Mutations in exon 8 of the RET gene have been recognised in association with FMTC since 1999 when Pigney reported on a family where four members had a novel mutation in exon 8 and expressed a FMTC phenotype (1).

It was believed that the risk of developing a phaeochromocytoma in carriers of a mutation in exon 8 of the RET gene was low (1). However, evidence has been accumulating that a mutation in exon 8 may be associated with a higher risk of phaeochromocytoma than previously considered. This evidence began in 2007 with the report by Bethanis et al. (2), in which he described the first case of a patient who presented with bilateral phaeochromocytoma and was later diagnosed with MTC – first linked to a mutation in exon 8 with MEN2A syndrome. This reported mutation in exon 8 was also a missense mutation (P.Gly533Cys). Since then there have been two other cases of phaeochromocytoma identified in patients with presumed FMTC with mutations in exon 8 (3) (4) and very recently a north American kindred has been described where three family members from three generations were identified with phaeochromocytoma as part of MEN2A syndrome with this same missense mutation (5). Not only is the association with phaeochromocytoma more common with this mutation than previously thought, it can also be the dominant or presenting feature of the disease – as seen in this case.

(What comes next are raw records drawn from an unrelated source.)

(** X20: [getGuildMember] and [getMyInfoFromGuild] refuse a guild id that
    [getType] does not call a snowflake: they throw a [TypeError] that
    names the answer of [getType] and make no call. *)
Theorem getGuildMember_validates net getType w guild :
  getType guild <> "snowflake" ->
  getGuildMember net getType guild w = (Throw (not_a_snowflake (getType guild)), w) /\
  getMyInfoFromGuild net getType guild w = (Throw (not_a_snowflake (getType guild)), w).
Proof.
  intros Htype. unfold getGuildMember, getMyInfoFromGuild.
  destruct (String.eqb_spec (getType guild) "snowflake") as [Heq | _]; [contradiction|].
  split; reflexivity.
Qed.

Lemma getGuildMember_validates_witness :
  let guild := JStr "not-a-snowflake" in
  sample_getType guild <> "snowflake" /\
  getGuildMember (always NoResponse) sample_getType guild sample_world
  = (Throw (not_a_snowflake (sample_getType guild)), sample_world) /\
  getMyInfoFromGuild (always NoResponse) sample_getType guild sample_world
  = (Throw (not_a_snowflake (sample_getType guild)), sample_world).
Proof.
  intros guild.
  assert (sample_getType guild <> "snowflake") as Htype by discriminate.
  split; [exact Htype|].
  apply (getGuildMember_validates (always NoResponse) sample_getType sample_world guild Htype).
Defined.

(** X21: for a guild id that passes the check, [getGuildMember] and
    [getMyInfoFromGuild] make the same single call, a GET to
    /users/@me/guilds/<id>/member under the API base, with the bearer
    header. *)
Theorem getGuildMember_request net getType w guild :
  getType guild = "snowflake" ->
  exists config : AxiosRequestConfig,
    snd (getGuildMember net getType guild w) =
      {| this := this w; outbound := (outbound w ++ [config])%list |} /\
    snd (getMyInfoFromGuild net getType guild w) =
      {| this := this w; outbound := (outbound w ++ [config])%list |} /\
    method config = "GET" /\
    url config =
      "https://discord.com/api/v10/users/@me/guilds/" +:+ JS.to_string guild +:+ "/member" /\
    headers config !! "Authorization" =
      Some (match accessToken (this w) with
            | Some token => "Bearer " +:+ token
            | None => "Bearer null"
            end).
Proof.
  intros Htype. unfold getGuildMember, getMyInfoFromGuild. rewrite Htype.
  cbn [String.eqb Ascii.eqb Bool.eqb negb].
  rewrite !bind_request_world. eexists. split; [reflexivity|]. split; [reflexivity|].
  rewrite requestOptions_fields. cbn [method url headers]. split; [reflexivity|].
  split; [reflexivity|]. rewrite lookup_insert_eq.
  destruct (accessToken (this w)); reflexivity.
Qed.

Lemma getGuildMember_request_witness :
  let guild := JStr "197038439483310086" in
  sample_getType guild = "snowflake" /\
  exists config : AxiosRequestConfig,
    snd (getGuildMember (always NoResponse) sample_getType guild sample_world) =
      {| this := this sample_world;
         outbound := (outbound sample_world ++ [config])%list |} /\
    snd (getMyInfoFromGuild (always NoResponse) sample_getType guild sample_world) =
      {| this := this sample_world;
         outbound := (outbound sample_world ++ [config])%list |} /\
    method config = "GET" /\
    url config =
      "https://discord.com/api/v10/users/@me/guilds/" +:+ JS.to_string guild +:+ "/member" /\
    headers config !! "Authorization" =
      Some (match accessToken (this sample_world) with
            | Some token => "Bearer " +:+ token
            | None => "Bearer null"
            end).
Proof.
  intros guild. split; [reflexivity|].
  apply (getGuildMember_request (always NoResponse) sample_getType sample_world guild).
  reflexivity.
Defined.

(** ** Joining a guild *)

Lemma joinGuild_checked net getType w options :
  getType (guildId options) = "snowflake" ->
  getType (roles options) = "array" ->
  getType (userId options) = "snowflake" ->
  joinGuild net getType options w =
  bind (axios_put net
          (baseURL +:+ "/guilds/" +:+ JS.to_string (guildId options) +:+ "/members/"
           +:+ JS.to_string (userId options))
          (JObj [("roles", if JS.truthy (roles options) then roles options else JArr []);
                 ("access_token", nullable_value (accessToken (this w)))])
          (<["Content-Type" := "application/json"]>
             {[ "Authorization" := "Bot " +:+ nullable_to_string (clientToken (this w)) ]}))
       (fun response => lift (JS.get response "data")) w.
Proof.
  intros Hguild Hroles Huser. unfold joinGuild. rewrite Hguild, Hroles, Huser.
  reflexivity.
Qed.

(** X22: a [joinGuild] whose three inputs pass their checks makes exactly
    one outbound call and leaves the instance as it was.  The call is a PUT
    to /guilds/<guild>/members/<user> under the API base; its headers are
    [Authorization], holding [Bot] followed by the bot token of the instance
    (by [null] when that is null) and never a bearer value, and the JSON
    content type; its body holds the roles and, as [access_token], the
    access token of the session ([null] when there is none). *)
Theorem joinGuild_request net getType w options items :
  getType (guildId options) = "snowflake" ->
  getType (roles options) = "array" ->
  getType (userId options) = "snowflake" ->
  roles options = JArr items ->
  exists config : AxiosRequestConfig,
    snd (joinGuild net getType options w) =
      {| this := this w; outbound := (outbound w ++ [config])%list |} /\
    method config = "PUT" /\
    url config =
      "https://discord.com/api/v10/guilds/" +:+ JS.to_string (guildId options)
      +:+ "/members/" +:+ JS.to_string (userId options) /\
    headers config !! "Authorization" =
      Some (match clientToken (this w) with
            | Some bot => "Bot " +:+ bot
            | None => "Bot null"
            end) /\
    (forall token : string,
       headers config !! "Authorization" <> Some ("Bearer " +:+ token)) /\
    headers config !! "Content-Type" = Some "application/json" /\
    data config = JObj [("roles", JArr items);
                        ("access_token",
                         match accessToken (this w) with
                         | Some token => JStr token
                         | None => JNull
                         end)].
Proof.
  intros Hguild Hroles Huser Hitems.
  rewrite (joinGuild_checked net getType w options Hguild Hroles Huser).
  rewrite Hitems. cbn [JS.truthy].
  unfold bind, axios_put, axios_request, lift. cbv zeta.
  match goal with
  | |- context [net ?c] => set (sent := c)
  end.
  exists sent. split.
  - destruct (net sent) as [|status body]; [reflexivity|].
    destruct (validateStatus status); reflexivity.
  - subst sent. cbn [method url headers data].
    split; [reflexivity|]. split; [reflexivity|].
    assert ((<["Content-Type" := "application/json"]>
               ({[ "Authorization" := "Bot " +:+ nullable_to_string (clientToken (this w)) ]}
                : gmap string string)) !! "Authorization"
            = Some ("Bot " +:+ nullable_to_string (clientToken (this w)))) as Hbot.
    { rewrite lookup_insert_ne by discriminate. apply lookup_singleton_eq. }
    rewrite Hbot. split; [destruct (clientToken (this w)); reflexivity|].
    split; [intros token; intros [= H]|].
    split; [apply lookup_insert_eq|].
    destruct (accessToken (this w)); reflexivity.
Qed.

Lemma joinGuild_request_witness :
  let net := always (HttpResponse 201 (JObj [])) in
  sample_getType (guildId sample_join) = "snowflake" /\
  sample_getType (roles sample_join) = "array" /\
  sample_getType (userId sample_join) = "snowflake" /\
  roles sample_join = JArr [JStr "197038439483310099"] /\
  exists config : AxiosRequestConfig,
    snd (joinGuild net sample_getType sample_join sample_world) =
      {| this := this sample_world;
         outbound := (outbound sample_world ++ [config])%list |} /\
    method config = "PUT" /\
    url config =
      "https://discord.com/api/v10/guilds/" +:+ JS.to_string (guildId sample_join)
      +:+ "/members/" +:+ JS.to_string (userId sample_join) /\
    headers config !! "Authorization" =
      Some (match clientToken (this sample_world) with
            | Some bot => "Bot " +:+ bot
            | None => "Bot null"
            end) /\
    (forall token : string,
       headers config !! "Authorization" <> Some ("Bearer " +:+ token)) /\
    headers config !! "Content-Type" = Some "application/json" /\
    data config = JObj [("roles", JArr [JStr "197038439483310099"]);
                        ("access_token",
                         match accessToken (this sample_world) with
                         | Some token => JStr token
                         | None => JNull
                         end)].
Proof.
  intros net. do 4 (split; [reflexivity|]).
  apply (joinGuild_request net sample_getType sample_world sample_join
           [JStr "197038439483310099"] eq_refl eq_refl eq_refl eq_refl).
Defined.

This is the first reported case of MEN2A syndrome due to a mutation in exon 8 to be reported in Ireland. This patient is originally from Slovenia but there are no reported case reports of MEN2A due to a missense mutation in exon 8 reported from Slovenia at this time. There are two important factors that should be translated into practice as we gain more information about this rare mutation. First, it raises the issue that patients with this mutation labelled as FMTC should undergo lifelong testing to rule out late clinical presentations of phaeochromocytoma and primary hyperparathyroidism as part of MEN2A. Second, genetic analysis for apparently sporadic phaeochromocytoma should include sequencing of exon 8 on the RET gene as we have seen that this can be the earliest clinical manifestation of MEN2A with this genotype.

Patient's perspective

The main symptoms of phaeochromocytoma in my case were high blood pressure, heart palpitations, anxiety, excessive sweating and constant tiredness. These symptoms have gradually worsened throughout my mid- to late-twenties to the point where they were severely affecting my everyday life. Due to my diagnosis and treatment I now have a quality of life I had previously given up on.

Patient consent

Written informed consent was obtained from the patient for publication of this case report.

Author contribution statement

R Casey is the first author and contact author and was responsible for the write up of the case. S Prendeville contributed to the pathology write up in the case. C Joyce contributed to the biochemistry and genetics involved in this case. D O'Halloran was the principle investigator and oversaw the write up and management of the case.

Declaration of interest

The authors declare that there is no conflict of interest that could be perceived as prejudicing the impartiality of the research reported.

Funding

This research did not receive any specific grant from any funding agency in the public, commercial or not-for-profit sector.